_Instructions for the task_
Only the lines below starting at the one containing "memory_ok (m_vm m)" and ending at the one containing "intros Hok Ho Hc. unfold ahci_init." belong in the answer, each copied exactly.

[Stored data entries]

-----

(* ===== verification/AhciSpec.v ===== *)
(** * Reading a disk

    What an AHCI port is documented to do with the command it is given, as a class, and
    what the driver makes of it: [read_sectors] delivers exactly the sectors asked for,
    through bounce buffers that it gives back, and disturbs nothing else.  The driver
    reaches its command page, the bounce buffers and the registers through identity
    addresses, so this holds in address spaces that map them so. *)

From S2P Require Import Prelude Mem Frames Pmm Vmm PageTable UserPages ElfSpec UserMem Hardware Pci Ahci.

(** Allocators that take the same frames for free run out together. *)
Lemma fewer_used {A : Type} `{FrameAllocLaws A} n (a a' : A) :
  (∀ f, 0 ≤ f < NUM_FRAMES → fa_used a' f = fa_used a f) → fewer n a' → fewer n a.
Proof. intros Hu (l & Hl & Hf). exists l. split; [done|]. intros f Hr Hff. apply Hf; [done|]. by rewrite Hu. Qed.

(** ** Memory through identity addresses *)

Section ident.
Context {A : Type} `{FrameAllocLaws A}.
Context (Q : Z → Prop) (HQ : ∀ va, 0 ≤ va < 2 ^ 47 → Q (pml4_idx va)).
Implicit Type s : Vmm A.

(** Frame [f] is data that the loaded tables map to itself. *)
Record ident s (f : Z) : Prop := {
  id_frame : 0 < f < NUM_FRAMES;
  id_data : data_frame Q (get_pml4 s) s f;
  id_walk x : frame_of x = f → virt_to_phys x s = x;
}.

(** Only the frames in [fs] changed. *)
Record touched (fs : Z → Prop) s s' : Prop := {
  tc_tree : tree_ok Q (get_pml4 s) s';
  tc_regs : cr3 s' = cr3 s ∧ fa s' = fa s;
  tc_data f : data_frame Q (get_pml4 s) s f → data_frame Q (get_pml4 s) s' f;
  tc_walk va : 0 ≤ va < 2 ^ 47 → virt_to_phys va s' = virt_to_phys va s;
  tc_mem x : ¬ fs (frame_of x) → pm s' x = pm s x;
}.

-----

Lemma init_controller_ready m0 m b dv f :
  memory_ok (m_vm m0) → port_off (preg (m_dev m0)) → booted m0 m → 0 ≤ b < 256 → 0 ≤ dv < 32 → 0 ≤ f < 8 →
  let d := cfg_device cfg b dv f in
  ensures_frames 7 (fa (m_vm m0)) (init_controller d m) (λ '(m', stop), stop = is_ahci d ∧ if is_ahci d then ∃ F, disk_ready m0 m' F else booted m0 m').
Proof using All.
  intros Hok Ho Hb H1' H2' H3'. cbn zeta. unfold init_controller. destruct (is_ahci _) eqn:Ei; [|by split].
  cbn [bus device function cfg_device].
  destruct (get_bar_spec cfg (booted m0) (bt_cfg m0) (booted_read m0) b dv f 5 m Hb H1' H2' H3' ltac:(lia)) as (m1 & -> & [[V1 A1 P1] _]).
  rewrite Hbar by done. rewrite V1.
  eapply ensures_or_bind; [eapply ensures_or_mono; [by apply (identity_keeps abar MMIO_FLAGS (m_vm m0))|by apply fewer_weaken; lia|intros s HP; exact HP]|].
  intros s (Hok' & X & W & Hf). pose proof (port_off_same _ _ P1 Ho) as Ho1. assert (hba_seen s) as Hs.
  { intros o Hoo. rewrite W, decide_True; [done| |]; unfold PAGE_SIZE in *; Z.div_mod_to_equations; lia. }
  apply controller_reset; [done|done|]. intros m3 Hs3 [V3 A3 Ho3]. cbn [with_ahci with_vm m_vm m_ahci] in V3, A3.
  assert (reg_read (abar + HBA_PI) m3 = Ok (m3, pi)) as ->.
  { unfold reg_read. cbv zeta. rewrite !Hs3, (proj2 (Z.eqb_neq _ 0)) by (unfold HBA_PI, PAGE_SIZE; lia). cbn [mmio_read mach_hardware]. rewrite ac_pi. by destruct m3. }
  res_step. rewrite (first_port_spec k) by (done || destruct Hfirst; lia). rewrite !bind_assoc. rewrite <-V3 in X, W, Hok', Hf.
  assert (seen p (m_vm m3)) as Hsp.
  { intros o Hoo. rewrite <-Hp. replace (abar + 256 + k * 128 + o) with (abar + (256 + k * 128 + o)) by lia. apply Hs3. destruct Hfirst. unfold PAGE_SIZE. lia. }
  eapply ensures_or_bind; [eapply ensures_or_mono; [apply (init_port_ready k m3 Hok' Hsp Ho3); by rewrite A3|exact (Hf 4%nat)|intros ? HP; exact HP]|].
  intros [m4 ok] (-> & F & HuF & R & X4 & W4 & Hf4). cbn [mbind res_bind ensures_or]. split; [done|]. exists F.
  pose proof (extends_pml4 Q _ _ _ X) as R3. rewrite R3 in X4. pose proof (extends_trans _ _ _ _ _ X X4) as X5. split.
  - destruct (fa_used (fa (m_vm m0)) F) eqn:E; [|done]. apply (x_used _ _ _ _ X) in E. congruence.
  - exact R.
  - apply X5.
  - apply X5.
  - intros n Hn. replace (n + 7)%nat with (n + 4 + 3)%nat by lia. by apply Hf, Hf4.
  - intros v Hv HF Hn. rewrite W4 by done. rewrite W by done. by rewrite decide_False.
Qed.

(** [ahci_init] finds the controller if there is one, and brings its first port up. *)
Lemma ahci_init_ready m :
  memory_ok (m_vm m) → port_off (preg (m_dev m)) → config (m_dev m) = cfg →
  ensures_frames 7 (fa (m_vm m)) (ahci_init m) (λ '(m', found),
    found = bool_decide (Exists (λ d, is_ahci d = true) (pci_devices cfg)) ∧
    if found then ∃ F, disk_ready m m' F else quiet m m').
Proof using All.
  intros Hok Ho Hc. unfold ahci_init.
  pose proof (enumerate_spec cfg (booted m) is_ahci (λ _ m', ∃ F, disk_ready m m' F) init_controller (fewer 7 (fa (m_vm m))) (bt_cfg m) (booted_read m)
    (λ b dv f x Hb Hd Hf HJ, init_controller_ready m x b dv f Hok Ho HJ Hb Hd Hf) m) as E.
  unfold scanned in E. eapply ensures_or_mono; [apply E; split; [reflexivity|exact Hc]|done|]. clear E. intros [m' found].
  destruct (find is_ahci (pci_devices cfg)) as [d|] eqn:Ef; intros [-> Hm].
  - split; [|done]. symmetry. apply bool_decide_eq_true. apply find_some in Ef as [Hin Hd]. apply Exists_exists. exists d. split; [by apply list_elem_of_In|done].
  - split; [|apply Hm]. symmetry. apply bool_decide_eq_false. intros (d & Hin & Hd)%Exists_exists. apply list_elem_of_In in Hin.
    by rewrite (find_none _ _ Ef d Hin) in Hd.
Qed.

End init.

-----

_Final answer_
  memory_ok (m_vm m) → port_off (preg (m_dev m)) → config (m_dev m) = cfg →
  ensures_frames 7 (fa (m_vm m)) (ahci_init m) (λ '(m', found),
    found = bool_decide (Exists (λ d, is_ahci d = true) (pci_devices cfg)) ∧
    if found then ∃ F, disk_ready m m' F else quiet m m').
Proof using All.
  intros Hok Ho Hc. unfold ahci_init.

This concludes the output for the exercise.